# NTs: Quirks and oddities



## FlawlessError (Aug 29, 2012)

Do you have any defining quirks or eccentric habits? For me, I have, as long as I've remembered have shaked whilst sitting on my chair because the rocking motion helps me concentrate. It's gotten so 'bad', that people have mistaked me for being stressed or panicking whilst I do this in exams.


----------



## purposive (Jun 4, 2013)

If I am using a public computer, I can't use the keyboard/keypad without systematically disinfecting it.
Yes, people think I am odd for this.

When eating, I like to eat from Tupperware. The odd times I would eat at my parents house as a "family," I often got in trouble for drinking from my thermal Starbucks cup.
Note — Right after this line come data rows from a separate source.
(** * A sequential model of the lock-crabbing B+tree (tree/lock_crabbing.h)

    The nodes of the tree, the traversal context with its latches, the
    tree facade and the iterator are embedded as state-passing functions.
    One thread runs at a time: an operation is a function from the state
    before the call to the state after it.

    Conventions of the embedding.
    - [keys_], [values_] and [child_] are C arrays with a separate
      [size_]; the model keeps the populated prefix as a list, so
      [Size()] is the length of that list.
    - A node lives at an address ([new] hands out the next free one); a
      right-sibling pointer and a latch pointer are addresses.  The tree
      owns its nodes, so a node value contains its children.
    - Keys and values are the [int] of the test-suite, taken as [Z].
    - [assert]s are compiled out; the fields of [QueryContext] that exist
      only under the NDEBUG guard serve those assertions and are left out. *)

From Stdlib Require Import ZArith Lia ZifyNat.
From stdpp Require Import list strings pretty sorting gmap.

Open Scope Z_scope.
Open Scope nat_scope.

(** ** common/constants.h, common/macros.h *)

Inductive SharedLockType := NONE | SHARE | EXCLUSIVE.

Definition OVERFLOW_SIZE : nat := 1.

Definition UNDERFLOW_BOUND (N : nat) : nat := (N + 1) / 2.

(** ** Mutexes and the allocator

    A [std::shared_mutex] is named by its owner: the tree, or the node at
    an address.  The calls made on mutexes are recorded in order. *)

Inductive Latch := tree_latch_ | latch_ (addr : nat).

Inductive MutexCall :=
  | lock_shared (l : Latch)
  | lock (l : Latch)
  | try_lock_shared (l : Latch)
  | unlock_shared (l : Latch)
  | unlock (l : Latch)
  | throw_invalid_argument.

Record QueryContext := mkContext {
  smallest_unlk_idx_ : Z;
  latches_ : list Latch
}.

Record State := mkState {
  context : QueryContext;     (* the QueryContext the caller passes around *)
  heap_next : nat;            (* the address the next [new] returns *)
  heap_freed : list nat;      (* addresses handed to [delete], oldest first *)
  mutex_log : list MutexCall  (* calls on mutexes, oldest first *)
}.

Definition set_context (c : QueryContext) (st : State) : State :=
  mkState c (heap_next st) (heap_freed st) (mutex_log st).

Definition log_calls (cs : list MutexCall) (st : State) : State :=
  mkState (context st) (heap_next st) (heap_freed st) (mutex_log st ++ cs).

Definition alloc (st : State) : nat * State :=
  (heap_next st,
   mkState (context st) (S (heap_next st)) (heap_freed st) (mutex_log st)).

Definition free (addrs : list nat) (st : State) : State :=
  mkState (context st) (heap_next st) (heap_freed st ++ addrs) (mutex_log st).

(** ** QueryContext *)

(** The indices are [short] in the source. *)
Definition to_short (z : Z) : Z := ((z + 32768) mod 65536 - 32768)%Z.

Definition latch_at (ls : list Latch) (idx : Z) : option Latch :=
  if (idx <? 0)%Z then None else ls !! Z.to_nat idx.

Definition QueryContext_Clear (st : State) : State :=
  set_context (mkContext 0 []) st.

Definition AcquireLatch (latch : Latch) (latch_type : SharedLockType)
    (st : State) : Z * State :=
  let calls := match latch_type with
               | SHARE => [lock_shared latch]
               | EXCLUSIVE => [lock latch]
               | NONE => []
               end in
  let c := context st in
  let ls := latches_ c ++ [latch] in
  ((Z.of_nat (length ls) - 1)%Z,
   log_calls calls (set_context (mkContext (smallest_unlk_idx_ c) ls) st)).
(** * file_agent: the browsing engine of the web file manager

    A shallow embedding of [sample/script.js] (class [HighSpeedFileManager]):
    the directory cache and the prefetch queue, navigation and its history,
    the search engine with its relevance ranking, the virtual list renderer
    and the waveform down-sampling.

    Conventions of the embedding.
    - A JavaScript string is a [string] of code units; the embedding covers
      the code units U+0000..U+00FF, on which [toLowerCase] and the
      white space of [trim] are written out.
    - A JavaScript [Map] is an association list in insertion order.
    - Integral JavaScript numbers (indices, sizes, pixel offsets) are [Z].
    - An [async] method is run to completion in one step; the answers of
      the backend that the method awaits are arguments of the embedded
      function ([ApiResult]), and every request it sends is appended to
      [apiLog].
    - The DOM is reduced to what the list pane shows ([Display]) and to the
      status line ([Status]). *)

From Stdlib Require Import ZArith List String Ascii Bool Lia.
From Stdlib Require Import Permutation Sorted QArith Qabs Qround Lqa.
From Stdlib Require Import DecimalString.
Import ListNotations.

Local Open Scope string_scope.
Local Open Scope Z_scope.

(** ** Strings *)

Module JSString.

Definition backslash : ascii := ascii_of_nat 92.
Definition slash : ascii := ascii_of_nat 47.
Definition colon : ascii := ascii_of_nat 58.

Definition isUpper (c : ascii) : bool :=
  let n := N_of_ascii c in
  (((65 <=? n) && (n <=? 90))
   || ((192 <=? n) && (n <=? 222) && negb (n =? 215)))%N.

Definition toLowerCaseChar (c : ascii) : ascii :=
  if isUpper c then ascii_of_N (N_of_ascii c + 32) else c.

(** [String.prototype.toLowerCase]. *)
Fixpoint toLowerCase (s : string) : string :=
  match s with
  | EmptyString => EmptyString
  | String c r => String (toLowerCaseChar c) (toLowerCase r)
  end.

(** [String.prototype.startsWith]. *)
Fixpoint startsWith (s q : string) {struct q} : bool :=
  match q, s with
  | EmptyString, _ => true
  | String _ _, EmptyString => false
  | String b q', String a s' => Ascii.eqb a b && startsWith s' q'
  end.

(** [String.prototype.includes]. *)
Fixpoint includes (s q : string) : bool :=
  startsWith s q
  || match s with
     | EmptyString => false
     | String _ r => includes r q
     end.

(** [String.prototype.endsWith] for a one-unit argument. *)
Fixpoint endsWithChar (s : string) (c : ascii) : bool :=
  match s with
  | EmptyString => false
  | String a EmptyString => Ascii.eqb a c
  | String _ r => endsWithChar r c
  end.

Definition isWhiteSpace (c : ascii) : bool :=
  let n := N_of_ascii c in
  (((9 <=? n) && (n <=? 13)) || (n =? 32) || (n =? 160))%N.

Fixpoint trimStart (s : string) : string :=
  match s with
  | EmptyString => EmptyString
  | String c r => if isWhiteSpace c then trimStart r else s
  end.

Fixpoint trimEnd (s : string) : string :=
  match s with
  | EmptyString => EmptyString
  | String c r =>
      match trimEnd r with
      | EmptyString => if isWhiteSpace c then EmptyString else String c EmptyString
      | r' => String c r'
      end
  end.

(** [String.prototype.trim]. *)
Definition trim (s : string) : string := trimEnd (trimStart s).

(** Truthiness of a string: [!s] is [negb (truthy s)]. *)
Definition truthy (s : string) : bool :=
  match s with EmptyString => false | _ => true end.

(** [s.replace(/\//g, '\\')]. *)
Fixpoint replaceSlashes (s : string) : string :=
  match s with
  | EmptyString => EmptyString
  | String c r =>
      String (if Ascii.eqb c slash then backslash else c) (replaceSlashes r)
  end.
In sort: I like to drink from one object only, and eat from one object. Again, people think I am odd.


----------



## Elistra (Apr 6, 2013)

I will listen to the same song on a repeating loop for hours. And then when I get tired of it, I'll switch to another song and do the same thing.


----------



## DrJakeyll (Nov 11, 2012)

Sort of like that, I lean FORWARD on the front legs of my chair. The infinitesimal challenge of constant balance somehow sharpens my mind in class.

Oh I also knock my pencil back and forth between my ring finger and thumb, grasping it betwixt (yeah, you heard me right) my index and middle. Idk why, it's just soothing for some reason.


----------



## LadyO.W.BernieBro (Sep 4, 2010)

l enjoy laying my face upon my refrigerator.


----------



## Residual Deviance (May 11, 2013)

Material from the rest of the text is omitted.